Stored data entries
————

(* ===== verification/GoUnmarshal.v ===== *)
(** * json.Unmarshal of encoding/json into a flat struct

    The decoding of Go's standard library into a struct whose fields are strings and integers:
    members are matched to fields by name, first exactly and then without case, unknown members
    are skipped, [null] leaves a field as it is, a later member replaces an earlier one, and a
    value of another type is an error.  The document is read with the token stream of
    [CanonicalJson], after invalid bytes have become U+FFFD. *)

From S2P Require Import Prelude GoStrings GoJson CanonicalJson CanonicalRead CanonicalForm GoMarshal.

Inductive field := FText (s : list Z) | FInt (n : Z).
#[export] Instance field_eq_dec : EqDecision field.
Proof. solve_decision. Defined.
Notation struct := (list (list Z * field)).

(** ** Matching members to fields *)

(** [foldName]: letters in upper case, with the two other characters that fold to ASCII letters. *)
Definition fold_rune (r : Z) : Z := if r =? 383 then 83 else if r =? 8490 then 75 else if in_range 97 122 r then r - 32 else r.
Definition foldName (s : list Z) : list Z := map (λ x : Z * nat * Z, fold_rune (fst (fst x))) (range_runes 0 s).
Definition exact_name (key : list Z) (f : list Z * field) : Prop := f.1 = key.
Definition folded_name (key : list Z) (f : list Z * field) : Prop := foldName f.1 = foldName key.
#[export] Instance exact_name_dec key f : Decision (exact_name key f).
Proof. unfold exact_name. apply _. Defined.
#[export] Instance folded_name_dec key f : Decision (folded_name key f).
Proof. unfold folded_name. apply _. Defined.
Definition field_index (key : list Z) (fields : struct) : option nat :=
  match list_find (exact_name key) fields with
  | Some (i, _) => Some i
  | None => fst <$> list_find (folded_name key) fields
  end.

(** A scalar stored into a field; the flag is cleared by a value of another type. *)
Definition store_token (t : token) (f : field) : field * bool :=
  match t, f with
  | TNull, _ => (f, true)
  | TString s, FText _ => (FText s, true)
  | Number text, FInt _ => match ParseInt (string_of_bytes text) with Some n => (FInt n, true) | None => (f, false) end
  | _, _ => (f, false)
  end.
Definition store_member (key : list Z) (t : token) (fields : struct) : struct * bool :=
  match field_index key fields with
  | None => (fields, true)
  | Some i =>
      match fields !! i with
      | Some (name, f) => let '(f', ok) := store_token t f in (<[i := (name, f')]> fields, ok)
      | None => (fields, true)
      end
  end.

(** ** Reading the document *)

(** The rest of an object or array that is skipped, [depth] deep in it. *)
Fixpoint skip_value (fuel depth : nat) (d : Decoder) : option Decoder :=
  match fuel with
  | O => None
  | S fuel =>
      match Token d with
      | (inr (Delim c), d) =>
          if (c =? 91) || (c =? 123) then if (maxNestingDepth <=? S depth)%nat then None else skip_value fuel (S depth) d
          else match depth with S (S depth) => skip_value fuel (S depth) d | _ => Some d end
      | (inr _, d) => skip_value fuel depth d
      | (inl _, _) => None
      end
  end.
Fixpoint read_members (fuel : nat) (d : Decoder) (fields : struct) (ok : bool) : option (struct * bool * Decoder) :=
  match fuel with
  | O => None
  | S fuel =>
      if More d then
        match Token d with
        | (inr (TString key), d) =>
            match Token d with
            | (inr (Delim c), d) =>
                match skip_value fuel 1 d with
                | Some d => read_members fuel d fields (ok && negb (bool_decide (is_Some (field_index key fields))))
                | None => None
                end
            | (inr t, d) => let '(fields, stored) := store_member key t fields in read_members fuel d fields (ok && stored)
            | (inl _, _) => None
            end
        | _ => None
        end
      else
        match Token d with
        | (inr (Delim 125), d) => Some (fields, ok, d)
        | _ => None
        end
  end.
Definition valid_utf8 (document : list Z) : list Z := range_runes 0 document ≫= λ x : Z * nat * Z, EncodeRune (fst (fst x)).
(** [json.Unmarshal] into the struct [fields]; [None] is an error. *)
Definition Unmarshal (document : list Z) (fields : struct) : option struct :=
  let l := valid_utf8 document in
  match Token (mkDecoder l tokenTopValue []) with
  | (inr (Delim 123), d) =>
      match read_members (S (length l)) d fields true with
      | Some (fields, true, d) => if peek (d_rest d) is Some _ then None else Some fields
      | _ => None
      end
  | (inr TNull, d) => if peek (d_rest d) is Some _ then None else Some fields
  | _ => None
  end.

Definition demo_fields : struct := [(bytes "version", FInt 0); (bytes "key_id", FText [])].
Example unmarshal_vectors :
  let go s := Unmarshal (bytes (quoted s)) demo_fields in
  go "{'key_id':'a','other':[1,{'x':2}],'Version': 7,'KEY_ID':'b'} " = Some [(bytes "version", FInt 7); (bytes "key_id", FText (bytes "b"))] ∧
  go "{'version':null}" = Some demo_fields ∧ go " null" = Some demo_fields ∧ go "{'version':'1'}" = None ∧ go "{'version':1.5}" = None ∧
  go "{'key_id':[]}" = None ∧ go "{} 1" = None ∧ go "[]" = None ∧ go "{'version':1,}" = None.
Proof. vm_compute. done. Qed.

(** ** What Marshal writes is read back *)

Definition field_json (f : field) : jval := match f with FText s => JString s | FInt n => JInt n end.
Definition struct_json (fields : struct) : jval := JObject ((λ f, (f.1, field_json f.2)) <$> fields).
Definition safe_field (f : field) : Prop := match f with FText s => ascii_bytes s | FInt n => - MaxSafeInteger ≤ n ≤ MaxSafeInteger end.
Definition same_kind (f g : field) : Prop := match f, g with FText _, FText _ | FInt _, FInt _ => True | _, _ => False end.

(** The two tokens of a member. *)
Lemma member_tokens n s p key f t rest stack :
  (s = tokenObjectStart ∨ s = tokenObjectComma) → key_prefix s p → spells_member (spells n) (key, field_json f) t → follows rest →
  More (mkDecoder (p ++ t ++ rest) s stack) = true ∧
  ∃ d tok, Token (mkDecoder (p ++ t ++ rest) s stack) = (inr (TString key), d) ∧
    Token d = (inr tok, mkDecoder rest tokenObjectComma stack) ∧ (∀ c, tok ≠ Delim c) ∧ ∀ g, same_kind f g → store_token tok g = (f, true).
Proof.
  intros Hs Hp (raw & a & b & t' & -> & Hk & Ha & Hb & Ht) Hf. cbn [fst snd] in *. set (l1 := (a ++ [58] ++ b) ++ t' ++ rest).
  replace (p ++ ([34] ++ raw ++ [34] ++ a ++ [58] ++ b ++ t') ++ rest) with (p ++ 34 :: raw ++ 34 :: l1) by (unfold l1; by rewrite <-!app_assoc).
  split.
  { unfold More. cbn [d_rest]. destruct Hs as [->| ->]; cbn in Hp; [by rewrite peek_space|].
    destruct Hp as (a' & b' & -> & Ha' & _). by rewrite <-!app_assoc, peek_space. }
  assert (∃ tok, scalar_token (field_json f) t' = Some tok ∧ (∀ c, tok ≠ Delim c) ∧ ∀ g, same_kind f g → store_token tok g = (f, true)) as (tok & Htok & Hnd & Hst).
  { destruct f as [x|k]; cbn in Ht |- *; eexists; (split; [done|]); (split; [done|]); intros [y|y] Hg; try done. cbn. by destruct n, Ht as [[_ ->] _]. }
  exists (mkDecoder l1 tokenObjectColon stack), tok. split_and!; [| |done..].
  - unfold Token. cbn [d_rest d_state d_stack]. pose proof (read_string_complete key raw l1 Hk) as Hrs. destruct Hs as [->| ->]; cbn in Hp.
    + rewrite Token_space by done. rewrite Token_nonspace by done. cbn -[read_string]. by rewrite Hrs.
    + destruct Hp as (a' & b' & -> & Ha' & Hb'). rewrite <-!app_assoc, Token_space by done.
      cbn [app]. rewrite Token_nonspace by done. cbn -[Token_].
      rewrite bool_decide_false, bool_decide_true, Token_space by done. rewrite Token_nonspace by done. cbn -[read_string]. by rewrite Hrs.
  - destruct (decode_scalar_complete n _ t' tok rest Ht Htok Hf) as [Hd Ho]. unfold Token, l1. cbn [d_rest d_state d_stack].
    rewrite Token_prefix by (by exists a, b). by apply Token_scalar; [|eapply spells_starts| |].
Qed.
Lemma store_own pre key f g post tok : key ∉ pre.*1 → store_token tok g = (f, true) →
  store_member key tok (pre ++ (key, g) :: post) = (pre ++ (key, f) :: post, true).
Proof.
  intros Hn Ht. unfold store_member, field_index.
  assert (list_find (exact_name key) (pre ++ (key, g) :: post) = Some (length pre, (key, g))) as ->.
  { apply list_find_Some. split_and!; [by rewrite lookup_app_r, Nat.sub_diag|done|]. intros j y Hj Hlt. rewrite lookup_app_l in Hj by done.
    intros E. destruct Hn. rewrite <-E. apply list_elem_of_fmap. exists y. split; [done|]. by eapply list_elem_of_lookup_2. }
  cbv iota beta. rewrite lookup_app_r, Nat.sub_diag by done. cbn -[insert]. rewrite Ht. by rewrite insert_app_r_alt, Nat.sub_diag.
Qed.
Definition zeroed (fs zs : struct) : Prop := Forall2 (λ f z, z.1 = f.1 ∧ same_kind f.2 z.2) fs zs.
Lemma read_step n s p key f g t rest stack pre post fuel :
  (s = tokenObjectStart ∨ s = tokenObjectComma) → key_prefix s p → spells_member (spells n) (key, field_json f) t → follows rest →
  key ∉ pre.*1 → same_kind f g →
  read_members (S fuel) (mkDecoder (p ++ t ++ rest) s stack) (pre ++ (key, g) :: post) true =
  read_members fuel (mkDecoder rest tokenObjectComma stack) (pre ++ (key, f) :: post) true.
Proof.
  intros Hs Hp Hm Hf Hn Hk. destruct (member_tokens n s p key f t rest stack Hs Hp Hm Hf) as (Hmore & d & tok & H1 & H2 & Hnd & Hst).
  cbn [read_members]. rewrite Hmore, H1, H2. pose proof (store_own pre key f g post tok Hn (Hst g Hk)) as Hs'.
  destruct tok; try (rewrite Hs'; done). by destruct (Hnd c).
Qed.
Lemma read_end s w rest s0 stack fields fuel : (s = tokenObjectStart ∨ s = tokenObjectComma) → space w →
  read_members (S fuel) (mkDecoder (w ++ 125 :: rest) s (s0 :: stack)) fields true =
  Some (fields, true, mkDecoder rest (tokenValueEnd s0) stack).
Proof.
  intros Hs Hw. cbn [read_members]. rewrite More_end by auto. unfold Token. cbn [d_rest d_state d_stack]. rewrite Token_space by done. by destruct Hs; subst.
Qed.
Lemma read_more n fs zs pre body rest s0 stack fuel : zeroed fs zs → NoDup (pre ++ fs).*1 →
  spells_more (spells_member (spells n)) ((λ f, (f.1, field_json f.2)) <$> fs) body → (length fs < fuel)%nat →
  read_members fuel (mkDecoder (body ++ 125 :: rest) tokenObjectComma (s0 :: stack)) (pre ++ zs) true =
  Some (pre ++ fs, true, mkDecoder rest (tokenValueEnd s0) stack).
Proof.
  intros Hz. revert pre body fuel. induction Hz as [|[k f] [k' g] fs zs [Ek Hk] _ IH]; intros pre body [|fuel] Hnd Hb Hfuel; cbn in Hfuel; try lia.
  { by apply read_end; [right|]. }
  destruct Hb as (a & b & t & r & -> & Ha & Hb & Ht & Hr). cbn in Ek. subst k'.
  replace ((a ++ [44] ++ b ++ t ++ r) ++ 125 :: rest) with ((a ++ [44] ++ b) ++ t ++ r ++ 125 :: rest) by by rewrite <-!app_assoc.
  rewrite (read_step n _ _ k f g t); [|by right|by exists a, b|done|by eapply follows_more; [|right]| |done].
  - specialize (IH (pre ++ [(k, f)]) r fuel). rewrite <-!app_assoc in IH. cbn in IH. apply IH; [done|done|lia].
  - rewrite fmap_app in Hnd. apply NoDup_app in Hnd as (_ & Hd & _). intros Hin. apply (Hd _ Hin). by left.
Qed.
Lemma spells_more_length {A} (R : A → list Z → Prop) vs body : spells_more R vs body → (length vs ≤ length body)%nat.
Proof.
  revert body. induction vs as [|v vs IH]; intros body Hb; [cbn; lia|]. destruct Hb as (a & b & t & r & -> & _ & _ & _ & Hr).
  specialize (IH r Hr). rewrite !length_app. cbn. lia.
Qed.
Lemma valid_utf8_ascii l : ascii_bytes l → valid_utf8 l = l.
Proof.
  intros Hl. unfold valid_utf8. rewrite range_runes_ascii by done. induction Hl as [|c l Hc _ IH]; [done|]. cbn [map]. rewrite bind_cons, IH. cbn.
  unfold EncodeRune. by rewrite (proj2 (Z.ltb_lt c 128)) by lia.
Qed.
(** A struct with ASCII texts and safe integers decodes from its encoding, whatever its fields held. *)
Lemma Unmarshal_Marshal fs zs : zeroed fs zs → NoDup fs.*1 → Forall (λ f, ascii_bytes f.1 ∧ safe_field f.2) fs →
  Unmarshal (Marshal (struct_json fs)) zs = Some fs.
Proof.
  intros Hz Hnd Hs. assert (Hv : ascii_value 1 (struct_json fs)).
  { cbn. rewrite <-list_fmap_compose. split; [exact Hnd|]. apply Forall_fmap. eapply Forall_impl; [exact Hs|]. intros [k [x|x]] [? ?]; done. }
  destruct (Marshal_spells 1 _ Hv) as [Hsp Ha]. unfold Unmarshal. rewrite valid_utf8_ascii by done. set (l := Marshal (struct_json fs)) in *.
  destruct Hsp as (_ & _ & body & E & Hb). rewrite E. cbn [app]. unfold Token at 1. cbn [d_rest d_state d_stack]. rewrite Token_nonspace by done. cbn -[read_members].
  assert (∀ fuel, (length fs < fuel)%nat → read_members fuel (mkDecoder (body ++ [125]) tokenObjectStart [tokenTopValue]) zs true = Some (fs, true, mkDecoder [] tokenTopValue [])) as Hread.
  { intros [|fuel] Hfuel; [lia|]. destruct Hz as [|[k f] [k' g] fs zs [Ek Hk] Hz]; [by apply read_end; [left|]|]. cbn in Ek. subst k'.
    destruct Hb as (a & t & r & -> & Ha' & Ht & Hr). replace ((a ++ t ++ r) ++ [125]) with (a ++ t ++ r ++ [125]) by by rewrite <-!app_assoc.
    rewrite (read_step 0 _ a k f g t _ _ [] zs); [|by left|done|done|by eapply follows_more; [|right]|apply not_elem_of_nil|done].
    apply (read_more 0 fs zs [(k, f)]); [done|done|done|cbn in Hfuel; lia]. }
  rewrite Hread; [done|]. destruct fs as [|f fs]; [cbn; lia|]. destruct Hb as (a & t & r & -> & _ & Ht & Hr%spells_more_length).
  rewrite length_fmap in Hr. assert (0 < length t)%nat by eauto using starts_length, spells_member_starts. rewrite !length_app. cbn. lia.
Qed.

————

* [GOAL OF THE EXERCISE]: Write out exactly the lines that fall from the line with "Unmarshal (Marshal (struct_json" to the line with "assert (∀ fuel, (length" in the records above, keeping both ends.

* [RESULT BELOW]:
  Unmarshal (Marshal (struct_json fs)) zs = Some fs.
Proof.
  intros Hz Hnd Hs. assert (Hv : ascii_value 1 (struct_json fs)).
  { cbn. rewrite <-list_fmap_compose. split; [exact Hnd|]. apply Forall_fmap. eapply Forall_impl; [exact Hs|]. intros [k [x|x]] [? ?]; done. }
  destruct (Marshal_spells 1 _ Hv) as [Hsp Ha]. unfold Unmarshal. rewrite valid_utf8_ascii by done. set (l := Marshal (struct_json fs)) in *.
  destruct Hsp as (_ & _ & body & E & Hb). rewrite E. cbn [app]. unfold Token at 1. cbn [d_rest d_state d_stack]. rewrite Token_nonspace by done. cbn -[read_members].
  assert (∀ fuel, (length fs < fuel)%nat → read_members fuel (mkDecoder (body ++ [125]) tokenObjectStart [tokenTopValue]) zs true = Some (fs, true, mkDecoder [] tokenTopValue [])) as Hread.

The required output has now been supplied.